For the data that follows, give the number of lines in which "auto" appears. Add nothing to it.

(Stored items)
☆ ☆ ☆ ☆ ☆ ☆ ☆
(** ** Unknown paths *)

Lemma getFrame_from_unknown v p : forall idx,
  ~ In p (map path v) -> getFrame_from idx v p = -1.
Proof.
  induction v as [|d v IH]; intros idx Hnot; [reflexivity|].
  cbn [getFrame_from map In] in *.
  destruct (String.eqb_spec (path d) p) as [Heq | Hne].
  - exfalso. auto.
  - apply IH. auto.
Qed.

(** C7: for a path that is not in the current sequence, [request]
    returns the empty response, leaves every member of the object as it
    was (flag, regions, pending regions, cache, sequence) and starts no
    runnable. *)
Theorem request_unknown_path (s : SequenceCache) p :
  ~ In p (map path (_sequence s)) ->
  request s p = (Response_empty, s, None).
Proof.
  intros Hnot. unfold request, getFrame.
  rewrite getFrame_from_unknown by assumption. reflexivity.
Qed.

(** ** Single flight *)

Lemma with_cache_twice (s : SequenceCache) c c' :
  with_cache (with_cache s c) c' = with_cache s c'.
Proof. reflexivity. Qed.

Lemma with_cache_members (a b : SequenceCache) c :
  with_cache a c = b ->
  _nextRegionPrefetch a = _nextRegionPrefetch b /\
  _nextRegionSafe a = _nextRegionSafe b /\
  _loading a = _loading b.
Proof. intros <-. repeat split. Qed.

(** While a load is pending, [request] calls start nothing and change
    nothing but the cache. *)
Lemma request_all_loading ps : forall s : SequenceCache,
  _loading s = true ->
  snd (request_all s ps) = [] /\
  with_cache (fst (request_all s ps)) (_cache s) = s.
Proof.
  induction ps as [|p ps IH]; intros s Hload.
  - cbn. destruct s; auto.
  - pose proof (request_members s p) as Hreq. cbv zeta in Hreq.
    unfold must_prefetch in Hreq. rewrite Hload in Hreq.
    cbn [negb] in Hreq. rewrite !andb_false_r in Hreq.
    destruct Hreq as [Hs1 Hjob].
    cbn [request_all].
    destruct (request s p) as [[resp s1] job]. cbn [fst snd] in Hs1, Hjob.
    subst job.
    assert (Hload1 : _loading s1 = true)
      by (rewrite <- Hs1 in Hload; exact Hload).
    destruct (IH s1 Hload1) as [Hjobs Hs2].
    destruct (request_all s1 ps) as [s2 jobs]. cbn [fst snd] in *.
    split; [assumption|].
    rewrite <- (with_cache_twice s2 (_cache s1) (_cache s)), Hs2. exact Hs1.
Qed.

(** C5: starting from the loading state, no series of [request] calls,
    whatever the paths, starts a runnable, and the object is still
    loading afterwards: a second batch cannot be dispatched before
    [onResultReady] has run. *)
Theorem request_single_flight (s : SequenceCache) ps :
  _loading s = true ->
  snd (request_all s ps) = [] /\ _loading (fst (request_all s ps)) = true.
Proof.
  intros Hload. destruct (request_all_loading ps s Hload) as [Hjobs Hs].
  split; [assumption|].
  rewrite <- Hs in Hload. exact Hload.
Qed.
☆ ☆ ☆ ☆ ☆ ☆ ☆
* RESULT OF THE TASK: 3